----- Dataset records

(* ===== verification/Store.v ===== *)
(** * Transactions that are retried (src/persist/postgres/store.go)

    A transaction is a closure over the variables of its caller: when it fails, the
    database forgets what it did, the variables do not. It runs again after a failure
    that PostgreSQL calls transient. The waiting between attempts is not modelled. *)

From S2P Require Import Prelude.

Definition maxRetryAttempts : nat := 30.

Definition serialization_failure : string := "40001".
Definition deadlock_detected : string := "40P01".
Definition lock_not_available : string := "55P03".

(** [errors.As(err, &pgErr)] and the codes that are tried again *)
Definition retryable (e : error) : bool :=
  errors_Is e serialization_failure || errors_Is e deadlock_detected || errors_Is e lock_not_available.

Section store.
Local Open Scope go_scope.
(** [D] is the database, [V] the variables that the closure captures. Before each
    attempt other clients may commit; beginning and committing may fail. *)
Context {D V : Type} (others : nat → D → D) (BeginTx Commit : nat → option error).

Definition doTransaction (attempt : nat) (fn : M (D * V) unit) : M (D * V) unit := λ s,
  match BeginTx attempt with
  | Some e => (Err (EWrap "failed to begin transaction: " e ""), s)
  | None =>
      let d := others attempt s.1 in
      match fn (d, s.2) with
      | (Ok _, (d', v)) =>
          match Commit attempt with
          | Some e => (Err (EWrap "failed to commit transaction: " e ""), (d, v))
          | None => (Ok tt, (d', v))
          end
      | (Err e, (_, v)) => (Err e, (d, v))
      | (Panic, (_, v)) => (Panic, (d, v))
      end
  end.

(** The loop; [n] attempts are left. *)
Fixpoint attempts (n attempt : nat) (last_err : error) (fn : M (D * V) unit) : M (D * V) unit :=
  match n with
  | O => throw (EWrap "transaction failed (attempt %d): " last_err "")
  | Datatypes.S n =>
      let* r := try (doTransaction attempt fn) in
      match r with
      | Ok _ => mret tt
      | Err e => if retryable e then attempts n (Datatypes.S attempt) e fn else throw e
      | Panic => panic
      end
  end.

Definition Store_transaction (fn : M (D * V) unit) : M (D * V) unit := attempts maxRetryAttempts 1 (EMsg "") fn.

(** The databases that the others' commits alone lead to, by the attempt. *)
Fixpoint after_others (from n : nat) (d : D) : D :=
  match n with O => d | Datatypes.S n => after_others (Datatypes.S from) n (others from d) end.

(** The closure sets the variables it uses before it uses them. *)
Definition resets (fn : M (D * V) unit) : Prop :=
  ∀ d v v', (fn (d, v)).1 = (fn (d, v')).1 ∧ (fn (d, v)).2.1 = (fn (d, v')).2.1 ∧ ((fn (d, v)).1 = Ok tt → (fn (d, v)).2.2 = (fn (d, v')).2.2).

(** Transactions begin. *)
Definition begins : Prop := ∀ n, BeginTx n = None.

Lemma attempts_refines fn n attempt e0 d v v0 r d' v' :
  begins → resets fn → attempts n attempt e0 fn (d, v) = (r, (d', v')) →
  ∃ k, (k ≤ n)%nat ∧ match r with
    | Ok _ => fn (after_others attempt k d, v0) = (Ok tt, (d', v')) ∧ Commit (attempt + k - 1)%nat = None ∧ (0 < k)%nat
    | _ => d' = after_others attempt k d
    end.
Proof.
  intros Hb Hr. revert attempt e0 d v. induction n as [|n IH]; intros attempt e0 d v; cbn [attempts].
  - intros [= <- <- <-]. by exists O.
  - unfold bindM, mbind, M_bind, try, doTransaction. rewrite Hb. cbn [fst snd].
    destruct (fn (others attempt d, v)) as [[[]|e|] [d1 v1]] eqn:Hfn.
    + destruct (Commit attempt) as [e|] eqn:Hc.
      * destruct (retryable _); [|intros [= <- <- <-]; exists 1; cbn; split; [lia|done]]. intros Hrun. destruct (IH _ _ _ _ Hrun) as (k & Hk & H).
        exists (S k). split; [lia|]. destruct r; [|exact H..]. cbn. replace (attempt + S k - 1)%nat with (S attempt + k - 1)%nat by lia. intuition lia.
      * intros [= <- <- <-]. exists 1. cbn. split; [lia|]. rewrite Nat.add_sub. split; [|split; [done|lia]].
        destruct (Hr (others attempt d) v v0) as (H1 & H2 & H3). rewrite Hfn in H1, H2, H3. cbn in *. specialize (H3 eq_refl).
        destruct (fn (others attempt d, v0)) as [r0 [d0 w0]]. cbn in *. by subst.
    + destruct (retryable e); [|intros [= <- <- <-]; exists 1; cbn; split; [lia|done]]. intros Hrun. destruct (IH _ _ _ _ Hrun) as (k & Hk & H).
      exists (S k). split; [lia|]. destruct r; [|exact H..]. cbn. replace (attempt + S k - 1)%nat with (S attempt + k - 1)%nat by lia. intuition lia.
    + intros [= <- <- <-]. exists 1. cbn. split; [lia|done].
Qed.

(** C11. Retries do not show: when the database can begin a transaction and a closure
    resets the variables it captures, a
    transaction that succeeds has run exactly once, with fresh variables, on the
    database that other clients' commits led to; one that fails changed nothing. *)
Theorem transaction_atomic fn d v v0 r d' v' :
  begins → resets fn → Store_transaction fn (d, v) = (r, (d', v')) →
  ∃ k, (k ≤ maxRetryAttempts)%nat ∧ match r with
    | Ok _ => fn (after_others 1 k d, v0) = (Ok tt, (d', v'))
    | _ => d' = after_others 1 k d
    end.
Proof.
  intros Hb Hr Hrun. destruct (attempts_refines fn _ _ _ _ _ v0 _ _ _ Hb Hr Hrun) as (k & Hk & H). exists k. split; [done|].
  destruct r; [by destruct H|exact H..].
Qed.

(** An error that is not transient ends it at once. *)
Lemma transaction_no_retry fn d v e :
  begins → (fn (others 1 d, v)).1 = Err e → retryable e = false →
  (Store_transaction fn (d, v)).1 = Err e.
Proof.
  intros Hb Hfn He. unfold Store_transaction, maxRetryAttempts. cbn [attempts]. unfold bindM, mbind, M_bind, try, doTransaction. rewrite Hb. cbn [fst snd].
  destruct (fn (others 1 d, v)) as [r [d1 v1]]. cbn in Hfn. subst r. by rewrite He.
Qed.
End store.

(** ** Closures *)

Module RetryWitness.

(** A closure that appends the rows it reads to a slice of its caller, as that of
    [FundingEvents] does, and one that truncates the slice first. *)
Definition appending : M (list nat * list nat) unit := λ s, (Ok tt, (s.1, s.2 ++ s.1)).
Definition truncating : M (list nat * list nat) unit := λ s, (Ok tt, (s.1, s.1)).

(** The first commit fails. *)
Definition Commit (attempt : nat) : option error := if Nat.eqb attempt 1 then Some (ESentinel serialization_failure) else None.

Example transaction_atomic_witness :
  ∃ k, (k ≤ maxRetryAttempts)%nat ∧ truncating (after_others (λ _ d, d) 1 k [1; 2], []) = (Ok tt, ([1; 2], [1; 2])).
Proof.
  exact (transaction_atomic (λ _ d, d) (λ _, None) Commit truncating [1; 2] [] [] (Ok tt) [1; 2] [1; 2] (λ _, eq_refl)
    (λ d v v', conj eq_refl (conj eq_refl (λ _, eq_refl))) eq_refl).
Defined.

(** Without truncating, the rows of the failed attempt stay. *)
Lemma appended_twice : Store_transaction (λ _ d, d) (λ _, None) Commit appending ([1; 2], []) = (Ok tt, ([1; 2], [1; 2; 1; 2])).
Proof. reflexivity. Qed.
End RetryWitness.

----------

• _Work required_
Exact copies of every record above are required.

• _Task solution_
(* ===== verification/Store.v ===== *)
(** * Transactions that are retried (src/persist/postgres/store.go)

    A transaction is a closure over the variables of its caller: when it fails, the
    database forgets what it did, the variables do not. It runs again after a failure
    that PostgreSQL calls transient. The waiting between attempts is not modelled. *)

From S2P Require Import Prelude.

Definition maxRetryAttempts : nat := 30.

Definition serialization_failure : string := "40001".
Definition deadlock_detected : string := "40P01".
Definition lock_not_available : string := "55P03".

(** [errors.As(err, &pgErr)] and the codes that are tried again *)
Definition retryable (e : error) : bool :=
  errors_Is e serialization_failure || errors_Is e deadlock_detected || errors_Is e lock_not_available.

Section store.
Local Open Scope go_scope.
(** [D] is the database, [V] the variables that the closure captures. Before each
    attempt other clients may commit; beginning and committing may fail. *)
Context {D V : Type} (others : nat → D → D) (BeginTx Commit : nat → option error).

Definition doTransaction (attempt : nat) (fn : M (D * V) unit) : M (D * V) unit := λ s,
  match BeginTx attempt with
  | Some e => (Err (EWrap "failed to begin transaction: " e ""), s)
  | None =>
      let d := others attempt s.1 in
      match fn (d, s.2) with
      | (Ok _, (d', v)) =>
          match Commit attempt with
          | Some e => (Err (EWrap "failed to commit transaction: " e ""), (d, v))
          | None => (Ok tt, (d', v))
          end
      | (Err e, (_, v)) => (Err e, (d, v))
      | (Panic, (_, v)) => (Panic, (d, v))
      end
  end.

(** The loop; [n] attempts are left. *)
Fixpoint attempts (n attempt : nat) (last_err : error) (fn : M (D * V) unit) : M (D * V) unit :=
  match n with
  | O => throw (EWrap "transaction failed (attempt %d): " last_err "")
  | Datatypes.S n =>
      let* r := try (doTransaction attempt fn) in
      match r with
      | Ok _ => mret tt
      | Err e => if retryable e then attempts n (Datatypes.S attempt) e fn else throw e
      | Panic => panic
      end
  end.

Definition Store_transaction (fn : M (D * V) unit) : M (D * V) unit := attempts maxRetryAttempts 1 (EMsg "") fn.

(** The databases that the others' commits alone lead to, by the attempt. *)
Fixpoint after_others (from n : nat) (d : D) : D :=
  match n with O => d | Datatypes.S n => after_others (Datatypes.S from) n (others from d) end.

(** The closure sets the variables it uses before it uses them. *)
Definition resets (fn : M (D * V) unit) : Prop :=
  ∀ d v v', (fn (d, v)).1 = (fn (d, v')).1 ∧ (fn (d, v)).2.1 = (fn (d, v')).2.1 ∧ ((fn (d, v)).1 = Ok tt → (fn (d, v)).2.2 = (fn (d, v')).2.2).

(** Transactions begin. *)
Definition begins : Prop := ∀ n, BeginTx n = None.

Lemma attempts_refines fn n attempt e0 d v v0 r d' v' :
  begins → resets fn → attempts n attempt e0 fn (d, v) = (r, (d', v')) →
  ∃ k, (k ≤ n)%nat ∧ match r with
    | Ok _ => fn (after_others attempt k d, v0) = (Ok tt, (d', v')) ∧ Commit (attempt + k - 1)%nat = None ∧ (0 < k)%nat
    | _ => d' = after_others attempt k d
    end.
Proof.
  intros Hb Hr. revert attempt e0 d v. induction n as [|n IH]; intros attempt e0 d v; cbn [attempts].
  - intros [= <- <- <-]. by exists O.
  - unfold bindM, mbind, M_bind, try, doTransaction. rewrite Hb. cbn [fst snd].
    destruct (fn (others attempt d, v)) as [[[]|e|] [d1 v1]] eqn:Hfn.
    + destruct (Commit attempt) as [e|] eqn:Hc.
      * destruct (retryable _); [|intros [= <- <- <-]; exists 1; cbn; split; [lia|done]]. intros Hrun. destruct (IH _ _ _ _ Hrun) as (k & Hk & H).
        exists (S k). split; [lia|]. destruct r; [|exact H..]. cbn. replace (attempt + S k - 1)%nat with (S attempt + k - 1)%nat by lia. intuition lia.
      * intros [= <- <- <-]. exists 1. cbn. split; [lia|]. rewrite Nat.add_sub. split; [|split; [done|lia]].
        destruct (Hr (others attempt d) v v0) as (H1 & H2 & H3). rewrite Hfn in H1, H2, H3. cbn in *. specialize (H3 eq_refl).
        destruct (fn (others attempt d, v0)) as [r0 [d0 w0]]. cbn in *. by subst.
    + destruct (retryable e); [|intros [= <- <- <-]; exists 1; cbn; split; [lia|done]]. intros Hrun. destruct (IH _ _ _ _ Hrun) as (k & Hk & H).
      exists (S k). split; [lia|]. destruct r; [|exact H..]. cbn. replace (attempt + S k - 1)%nat with (S attempt + k - 1)%nat by lia. intuition lia.
    + intros [= <- <- <-]. exists 1. cbn. split; [lia|done].
Qed.

(** C11. Retries do not show: when the database can begin a transaction and a closure
    resets the variables it captures, a
    transaction that succeeds has run exactly once, with fresh variables, on the
    database that other clients' commits led to; one that fails changed nothing. *)
Theorem transaction_atomic fn d v v0 r d' v' :
  begins → resets fn → Store_transaction fn (d, v) = (r, (d', v')) →
  ∃ k, (k ≤ maxRetryAttempts)%nat ∧ match r with
    | Ok _ => fn (after_others 1 k d, v0) = (Ok tt, (d', v'))
    | _ => d' = after_others 1 k d
    end.
Proof.
  intros Hb Hr Hrun. destruct (attempts_refines fn _ _ _ _ _ v0 _ _ _ Hb Hr Hrun) as (k & Hk & H). exists k. split; [done|].
  destruct r; [by destruct H|exact H..].
Qed.

(** An error that is not transient ends it at once. *)
Lemma transaction_no_retry fn d v e :
  begins → (fn (others 1 d, v)).1 = Err e → retryable e = false →
  (Store_transaction fn (d, v)).1 = Err e.
Proof.
  intros Hb Hfn He. unfold Store_transaction, maxRetryAttempts. cbn [attempts]. unfold bindM, mbind, M_bind, try, doTransaction. rewrite Hb. cbn [fst snd].
  destruct (fn (others 1 d, v)) as [r [d1 v1]]. cbn in Hfn. subst r. by rewrite He.
Qed.
End store.

(** ** Closures *)

Module RetryWitness.

(** A closure that appends the rows it reads to a slice of its caller, as that of
    [FundingEvents] does, and one that truncates the slice first. *)
Definition appending : M (list nat * list nat) unit := λ s, (Ok tt, (s.1, s.2 ++ s.1)).
Definition truncating : M (list nat * list nat) unit := λ s, (Ok tt, (s.1, s.1)).

(** The first commit fails. *)
Definition Commit (attempt : nat) : option error := if Nat.eqb attempt 1 then Some (ESentinel serialization_failure) else None.

Example transaction_atomic_witness :
  ∃ k, (k ≤ maxRetryAttempts)%nat ∧ truncating (after_others (λ _ d, d) 1 k [1; 2], []) = (Ok tt, ([1; 2], [1; 2])).
Proof.
  exact (transaction_atomic (λ _ d, d) (λ _, None) Commit truncating [1; 2] [] [] (Ok tt) [1; 2] [1; 2] (λ _, eq_refl)
    (λ d v v', conj eq_refl (conj eq_refl (λ _, eq_refl))) eq_refl).
Defined.

(** Without truncating, the rows of the failed attempt stay. *)
Lemma appended_twice : Store_transaction (λ _ d, d) (λ _, None) Commit appending ([1; 2], []) = (Ok tt, ([1; 2], [1; 2; 1; 2])).
Proof. reflexivity. Qed.
End RetryWitness.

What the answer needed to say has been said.